Records for the exercise:
(** *** Sections and versions *)
Lemma at_section_rules n m : forall k j l section out, (length l < k)%nat -> (length l < j)%nat -> (length l < n)%nat -> (length l < m)%nat ->
  closed_blocks l = true -> parses_at (fun _ => True) false (section_rules n k section out) (section_rules m j section out) l.
Proof.
  induction k as [|k IH]; intros j l section out Hk Hj Hn Hm Hl; [lia|]. destruct j as [|j]; [lia|]. cbn [section_rules].
  eapply (at_bind _ _ false false); [apply at_skip; lia|intros u r1 Es _ Hc1|done]. pose proof (consumes_length _ _ _ Hc1) as [Hr1 _].
  pose proof (closed_consumes _ _ _ Hc1 Hl) as Hl1.
  eapply (at_bind _ _ false false); [apply at_try_take|intros [] r2 Et _ Hc2|done].
  { pose proof (consumes_length _ _ _ Hc2) as [Hr2 _]. eapply (at_bind _ _ false false); [apply at_skip; lia|intros; apply at_ret|done]. }
  apply try_take_false in Et as [-> _].
  eapply (at_bind _ _ false false); [apply at_try_take|intros [] r2 Et _ Hc3|done].
  { apply try_take_true in Et as ->. rewrite length_app in *. apply closed_suffix in Hl1. cbn in *. apply IH; [lia..|done]. }
  apply try_take_false in Et as [-> _].
  eapply (at_bind _ _ false false); [apply at_try_take|intros [] r2 Et _ Hc4|done].
  { apply try_take_true in Et as ->. rewrite length_app in *. apply closed_suffix in Hl1. cbn in *. apply IH; [lia..|done]. }
  apply try_take_false in Et as [-> _].
  eapply (at_bind _ _ true false); [apply at_matcher; [lia|lia|done|done]|intros s r2 _ _ Hc5|done]. pose proof (consumes_length _ _ _ Hc5) as [_ Hr2].
  specialize (Hr2 eq_refl). apply IH; [lia..|]. by eapply closed_consumes.
Qed.

Lemma at_section n m l : (length l < n)%nat -> (length l < m)%nat -> closed_blocks l = true ->
  parses_at (fun _ => True) true (parse_version_section n) (parse_version_section m) l.
Proof.
  intros Hn Hm Hl. eapply (at_bind (fun _ => True) _ true false); [apply (parses_literal_cons 123 [] (S (length l))); lia|intros u r _ _ Hc|done].
  pose proof (consumes_length _ _ _ Hc) as [_ Hr]. specialize (Hr eq_refl). apply at_section_rules; [lia..|]. by eapply closed_consumes.
Qed.

Lemma at_export_rules n m : forall k j l out, (length l < k)%nat -> (length l < j)%nat -> (length l < n)%nat -> (length l < m)%nat ->
  closed_blocks l = true -> parses_at (fun _ => True) false (export_rules n k out) (export_rules m j out) l.
Proof.
  induction k as [|k IH]; intros j l out Hk Hj Hn Hm Hl; [lia|]. destruct j as [|j]; [lia|]. cbn [export_rules].
  eapply (at_bind _ _ false false); [apply at_skip; lia|intros u r1 _ _ Hc1|done]. pose proof (consumes_length _ _ _ Hc1) as [Hr1 _].
  eapply (at_bind _ _ false false); [apply at_try_take|intros [] r2 Et _ Hc2|done].
  { pose proof (consumes_length _ _ _ Hc2) as [Hr2 _]. eapply (at_bind _ _ false false); [apply at_skip; lia|intros; apply at_ret|done]. }
  apply try_take_false in Et as [-> _]. pose proof (closed_consumes _ _ _ Hc1 Hl) as Hl1.
  eapply (at_bind _ _ true false); [apply at_matcher; [lia|lia|done|done]|intros s r2 _ _ Hc3|done]. pose proof (consumes_length _ _ _ Hc3) as [_ Hr2].
  specialize (Hr2 eq_refl). apply IH; [lia..|]. by eapply closed_consumes.
Qed.

Lemma at_export_list n m l : (length l < n)%nat -> (length l < m)%nat -> closed_blocks l = true ->
  parses_at (fun _ => True) false (parse_export_list n) (parse_export_list m) l.
Proof.
  intros Hn Hm Hl. eapply (at_bind _ _ false false); [apply at_skip; lia|intros u r _ _ Hc|done]. pose proof (consumes_length _ _ _ Hc) as [Hr _].
  eapply (at_bind (fun _ => True) _ true false); [apply (parses_literal_cons 123 [] (S (length r))); lia|intros u' r2 _ _ Hc2|done].
  pose proof (consumes_length _ _ _ Hc2) as [_ Hr2]. specialize (Hr2 eq_refl). apply at_export_rules; [lia..|].
  eapply closed_consumes; [exact Hc2|]. by eapply closed_consumes.
Qed.

(** The versions of a script: the first is the base version, a parent is an earlier version that
    has a name, and a name is that of the last version declared with it. *)
Definition parent_ok (vs : list Version) (i : nat) (p : Z) : Prop :=
  exists j u, (0 < j < i)%nat /\ vs !! j = Some u /\ p = wrap 16 (Z.of_nat j).

Definition last_named (vs : list Version) (n : list Z) (i : nat) : Prop :=
  (0 < i)%nat /\ (exists v, vs !! i = Some v /\ name v = n) /\ forall j v, vs !! j = Some v -> (i < j)%nat -> name v <> n.

Record script_ok (script : RegularVersionScript) : Prop := {
  base_version : exists b, versions script !! 0%nat = Some (mkVersion [] None b);
  parents_earlier : forall i v, versions script !! i = Some v -> (0 < i)%nat -> name v <> [] /\ forall p, parent_index v = Some p -> parent_ok (versions script) i p;
  names_mapped : forall n i, version_name_mapping script !! n = Some i <-> last_named (versions script) n i
}.

Definition version_script_ok (script : VersionScript) : Prop := match script with Regular script => script_ok script | Rust _ => True end.

Lemma single_version_ok body : script_ok (mkRegular [mkVersion [] None body] ∅).
Proof.
  split; cbn.
  - by exists body.
  - intros [|[|i]] v; [lia|done|done].
  - intros n i. rewrite lookup_empty. split; [done|]. intros (H & (v & Hv & _) & _). destruct i as [|[|i]]; [lia|done|done].
Qed.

Required work: Each entry above needs to be output exactly.

Result of this task:
(** *** Sections and versions *)
Lemma at_section_rules n m : forall k j l section out, (length l < k)%nat -> (length l < j)%nat -> (length l < n)%nat -> (length l < m)%nat ->
  closed_blocks l = true -> parses_at (fun _ => True) false (section_rules n k section out) (section_rules m j section out) l.
Proof.
  induction k as [|k IH]; intros j l section out Hk Hj Hn Hm Hl; [lia|]. destruct j as [|j]; [lia|]. cbn [section_rules].
  eapply (at_bind _ _ false false); [apply at_skip; lia|intros u r1 Es _ Hc1|done]. pose proof (consumes_length _ _ _ Hc1) as [Hr1 _].
  pose proof (closed_consumes _ _ _ Hc1 Hl) as Hl1.
  eapply (at_bind _ _ false false); [apply at_try_take|intros [] r2 Et _ Hc2|done].
  { pose proof (consumes_length _ _ _ Hc2) as [Hr2 _]. eapply (at_bind _ _ false false); [apply at_skip; lia|intros; apply at_ret|done]. }
  apply try_take_false in Et as [-> _].
  eapply (at_bind _ _ false false); [apply at_try_take|intros [] r2 Et _ Hc3|done].
  { apply try_take_true in Et as ->. rewrite length_app in *. apply closed_suffix in Hl1. cbn in *. apply IH; [lia..|done]. }
  apply try_take_false in Et as [-> _].
  eapply (at_bind _ _ false false); [apply at_try_take|intros [] r2 Et _ Hc4|done].
  { apply try_take_true in Et as ->. rewrite length_app in *. apply closed_suffix in Hl1. cbn in *. apply IH; [lia..|done]. }
  apply try_take_false in Et as [-> _].
  eapply (at_bind _ _ true false); [apply at_matcher; [lia|lia|done|done]|intros s r2 _ _ Hc5|done]. pose proof (consumes_length _ _ _ Hc5) as [_ Hr2].
  specialize (Hr2 eq_refl). apply IH; [lia..|]. by eapply closed_consumes.
Qed.

Lemma at_section n m l : (length l < n)%nat -> (length l < m)%nat -> closed_blocks l = true ->
  parses_at (fun _ => True) true (parse_version_section n) (parse_version_section m) l.
Proof.
  intros Hn Hm Hl. eapply (at_bind (fun _ => True) _ true false); [apply (parses_literal_cons 123 [] (S (length l))); lia|intros u r _ _ Hc|done].
  pose proof (consumes_length _ _ _ Hc) as [_ Hr]. specialize (Hr eq_refl). apply at_section_rules; [lia..|]. by eapply closed_consumes.
Qed.

Lemma at_export_rules n m : forall k j l out, (length l < k)%nat -> (length l < j)%nat -> (length l < n)%nat -> (length l < m)%nat ->
  closed_blocks l = true -> parses_at (fun _ => True) false (export_rules n k out) (export_rules m j out) l.
Proof.
  induction k as [|k IH]; intros j l out Hk Hj Hn Hm Hl; [lia|]. destruct j as [|j]; [lia|]. cbn [export_rules].
  eapply (at_bind _ _ false false); [apply at_skip; lia|intros u r1 _ _ Hc1|done]. pose proof (consumes_length _ _ _ Hc1) as [Hr1 _].
  eapply (at_bind _ _ false false); [apply at_try_take|intros [] r2 Et _ Hc2|done].
  { pose proof (consumes_length _ _ _ Hc2) as [Hr2 _]. eapply (at_bind _ _ false false); [apply at_skip; lia|intros; apply at_ret|done]. }
  apply try_take_false in Et as [-> _]. pose proof (closed_consumes _ _ _ Hc1 Hl) as Hl1.
  eapply (at_bind _ _ true false); [apply at_matcher; [lia|lia|done|done]|intros s r2 _ _ Hc3|done]. pose proof (consumes_length _ _ _ Hc3) as [_ Hr2].
  specialize (Hr2 eq_refl). apply IH; [lia..|]. by eapply closed_consumes.
Qed.

Lemma at_export_list n m l : (length l < n)%nat -> (length l < m)%nat -> closed_blocks l = true ->
  parses_at (fun _ => True) false (parse_export_list n) (parse_export_list m) l.
Proof.
  intros Hn Hm Hl. eapply (at_bind _ _ false false); [apply at_skip; lia|intros u r _ _ Hc|done]. pose proof (consumes_length _ _ _ Hc) as [Hr _].
  eapply (at_bind (fun _ => True) _ true false); [apply (parses_literal_cons 123 [] (S (length r))); lia|intros u' r2 _ _ Hc2|done].
  pose proof (consumes_length _ _ _ Hc2) as [_ Hr2]. specialize (Hr2 eq_refl). apply at_export_rules; [lia..|].
  eapply closed_consumes; [exact Hc2|]. by eapply closed_consumes.
Qed.

(** The versions of a script: the first is the base version, a parent is an earlier version that
    has a name, and a name is that of the last version declared with it. *)
Definition parent_ok (vs : list Version) (i : nat) (p : Z) : Prop :=
  exists j u, (0 < j < i)%nat /\ vs !! j = Some u /\ p = wrap 16 (Z.of_nat j).

Definition last_named (vs : list Version) (n : list Z) (i : nat) : Prop :=
  (0 < i)%nat /\ (exists v, vs !! i = Some v /\ name v = n) /\ forall j v, vs !! j = Some v -> (i < j)%nat -> name v <> n.

Record script_ok (script : RegularVersionScript) : Prop := {
  base_version : exists b, versions script !! 0%nat = Some (mkVersion [] None b);
  parents_earlier : forall i v, versions script !! i = Some v -> (0 < i)%nat -> name v <> [] /\ forall p, parent_index v = Some p -> parent_ok (versions script) i p;
  names_mapped : forall n i, version_name_mapping script !! n = Some i <-> last_named (versions script) n i
}.

Definition version_script_ok (script : VersionScript) : Prop := match script with Regular script => script_ok script | Rust _ => True end.

Lemma single_version_ok body : script_ok (mkRegular [mkVersion [] None body] ∅).
Proof.
  split; cbn.
  - by exists body.
  - intros [|[|i]] v; [lia|done|done].
  - intros n i. rewrite lookup_empty. split; [done|]. intros (H & (v & Hv & _) & _). destruct i as [|[|i]]; [lia|done|done].
Qed.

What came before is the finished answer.